Strapped in for safety, Moen goes to work taking images off the roof of One Shell Plaza. (Note the safety harness.)
“One Shell Plaza Roof,” 2015, among the artist’s most recent photos, was shot from the rooftop of the 50-story building.
“Height’s House,” 2011, has become one of the artist’s most beloved images; it became the 2013 Bayou City Arts Festival’s cover photo.
In “River Oaks Theater – RH,” 2011, Moen renders Houston’s West Gray landmark.
“Discovery Deck,” 2015, is from Moen’s signature series, “Little Planets.” In this case, inverted into a tunnel shape.
“George’s Bouquet,” 2015, features flora sampled from a Moen photograph, which will appear on the artist’s of coming silk scarves. This image has also been inverted from an original planet form to the tunnel form.
In “Hermann Park Pigeons,” 2014, the artist appears in the work; she is seen sitting on the bench.
“Shrimp Boats,” 2010, Moen’s personal favorite, features a ying-yang configuration.
Syd Moen never imagined she would be able to make a living as a photographer. It was simply a hobby, but an expensive one, so she never pursued it in a serious way. But then the digital era arrived, and her world changed.
Moen, a Houston native who grew up in Montrose and studied architecture at University of Houston, is now known for her photographs referred to as “Little Planets,” a unique style of work that incorporates 360-degree perspective.
“I consider myself an artist before a photographer,” Moen says. “I’ve always had a vision in my mind, but it’s how to make it work that is the challenge.”
She plans her photographs according to three key components: 1) Have an interesting sky — “I am always chasing clouds in my work.” 2) Have a focal point; And 3) Have an intriguing foreground. If you can at least accomplish two of the three keys, the picture is in good shape, Moen notes.

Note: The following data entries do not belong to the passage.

Definition gstr sis (g : list nat) : string := Lbl.str (labels_at sis (default 0 (head g))).

(** The groups of [batchSeries] and the queue built with them. *)
Definition good_groups sis (batch : list series_key) (bs : list (list nat)) : Prop :=
  batch = (λ g, key_of (labels_at sis (default 0 (head g)))) <$> bs ∧
  Forall (λ g, g ≠ [] ∧ ∀ j, j ∈ g → Lbl.str (labels_at sis j) = gstr sis g) bs ∧
  StronglySorted (λ a b, str_lt a b = true) (gstr sis <$> bs).

Definition last_ok sis (last : option Lbl.Labels) (bs : list (list nat)) : Prop :=
  match last with
  | None => bs = []
  | Some l => ∃ pre i0 g, bs = pre ++ [i0 :: g] ∧ l = labels_at sis i0
  end.

Lemma good_extend sis batch pre i0 g curr :
  good_groups sis batch (pre ++ [i0 :: g]) →
  Lbl.str (labels_at sis curr) = Lbl.str (labels_at sis i0) →
  good_groups sis batch (pre ++ [i0 :: g ++ [curr]]).
Proof.
  intros (Hb & Hg & Hs) Hc. split_and!.
  - by rewrite Hb, !fmap_app.
  - apply Forall_app in Hg as [Hp Hg]. apply Forall_app. split; [done|].
    apply Forall_singleton. apply Forall_singleton in Hg as [_ Hg]. split; [done|].
    intros j. rewrite app_comm_cons, elem_of_app, list_elem_of_singleton.
    intros [Hj| ->]; [by apply Hg|done].
  - by rewrite fmap_app in Hs |- *.
Qed.

Lemma good_new sis batch bs last curr :
  good_groups sis batch bs → last_ok sis last bs →
  (∀ l, last = Some l → str_lt (Lbl.str l) (Lbl.str (labels_at sis curr)) = true) →
  good_groups sis (batch ++ [key_of (labels_at sis curr)]) (bs ++ [[curr]]).
Proof.
  intros (Hb & Hg & Hs) Hl Hlt. split_and!.
  - by rewrite Hb, fmap_app.
  - apply Forall_app. split; [done|]. apply Forall_singleton. split; [done|].
    intros j Hj%list_elem_of_singleton. by subst.
  - rewrite fmap_app. apply StronglySorted_app. split_and!; [|done|repeat constructor].
    intros x y Hx Hy%list_elem_of_singleton. subst y. destruct last as [l|]; simpl in Hl.
    + destruct Hl as (pre & i0 & g & -> & ->). specialize (Hlt _ eq_refl).
      rewrite fmap_app in Hx, Hs. apply StronglySorted_app in Hs as (Hs & _ & _).
      apply elem_of_app in Hx as [Hx|Hx%list_elem_of_singleton]; [|by subst].
      eapply str_lt_trans; [apply Hs; [done|left]|done].
    + subst. by apply elem_of_nil in Hx.
Qed.


Lemma group_series_spec sis last batch bs rest :
  good_groups sis batch bs → last_ok sis last bs →
  StronglySorted (λ i j, idx_lt sis j i = false) rest →
  (∀ l i, last = Some l → i ∈ rest → str_lt (Lbl.str (labels_at sis i)) (Lbl.str l) = false) →
  good_groups sis (group_series sis last batch bs rest).1 (group_series sis last batch bs rest).2 ∧
  concat (group_series sis last batch bs rest).2 = concat bs ++ rest.
Proof.
  revert last batch bs. induction rest as [|curr rest IH]; intros last batch bs Hg Hl Hs Hr.
  { simpl. by rewrite app_nil_r. }
  apply StronglySorted_inv in Hs as [Hs Hcurr]. simpl.
  destruct (from_option _ _ last) eqn:He.
  - destruct last as [l|]; [|done]. destruct Hl as (pre & i0 & g & -> & ->).
    simpl in He. apply bool_decide_eq_true in He.
    assert (alter (λ g, g ++ [curr]) (length (pre ++ [i0 :: g]) - 1) (pre ++ [i0 :: g])
            = pre ++ [i0 :: g ++ [curr]]) as ->.
    { rewrite length_app. simpl. replace (length pre + 1 - 1) with (length pre + 0) by lia.
      by rewrite alter_app_r_alt, Nat.add_0_r, Nat.sub_diag by lia. }
    destruct (IH (Some (labels_at sis i0)) batch (pre ++ [i0 :: g ++ [curr]])) as [H1 H2].
    + by apply good_extend.
    + by exists pre, i0, (g ++ [curr]).
    + done.
    + intros l i [= <-] Hi. apply Hr; [done|by right].
    + split; [done|]. rewrite H2, !concat_app. simpl. rewrite !app_nil_r. simpl. rewrite <-!(assoc_L (++)). simpl. by rewrite <-(assoc_L (++)).
  - destruct (IH (Some (labels_at sis curr)) (batch ++ [key_of (labels_at sis curr)])
      (bs ++ [[curr]])) as [H1 H2].
    + apply (good_new _ _ _ last); [done..|]. intros l ->. simpl in He.
      apply bool_decide_eq_false in He. specialize (Hr l curr eq_refl ltac:(left)).
      destruct (str_lt (Lbl.str l) _) eqn:E; [done|]. by destruct (He (str_lt_total _ _ E Hr)).
    + by exists bs, curr, [].
    + done.
    + intros l i [= <-] Hi. rewrite Forall_forall in Hcurr. specialize (Hcurr _ Hi).
      unfold idx_lt, Lbl.Compare in Hcurr. unfold str_lt, String.ltb.
      by destruct (String.compare _ _).
    + split; [done|]. rewrite H2, concat_app. simpl. by rewrite <-(assoc_L (++)).
Qed.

Moen also collaborates with other talents to produce public spectacles and installations. Her most recent project in this direction was for SITE (Silos Installation Transdisciplinary Exhibition) at the Washington Avenue Arts District historic silos, which she co-produced with Gary Watson. The work examined the Riviana Rice facility’s agrarian heritage.
“Change of Perspective,” Moen’s exhibition (March 3 at The Houston Club) for FotoFest, will showcase her digitally manipulated panoramic photographs. The show will feature a variety of Houston spots, including her latest image, taken from the dizzying perspective of the One Shell Plaza roof.
“I suppose what I’m striving for in my art is a crossroads between reality and surrealism,” Moen says. “In this series I present an unusual or nonhuman perspective in an effort to expose the spirit and purpose underneath the physical world. My ultimate goal is to enlist the viewer as a collaborator, allowing them to control the significance of what they see.”
Moen’s latest project takes her into the fashion world, via images emblazoned on silk scarfs. She and several other Spring Street artists have collaborated with RozeNdove to create a miniature world you can wear around your neck. The line also includes pocket squares.
“Throughout the years I have experimented with numerous artistic media. However, I always come back to photography as the core resource for my self-expression,” Moen writes. “In creating a stereographic projection, I use my experience in photographic imagery and spatial thinking. I am interested in the physical world and in magnifying the abstractions and juxtapositions found within it.”
She’s an artist whose work is well worth knowing.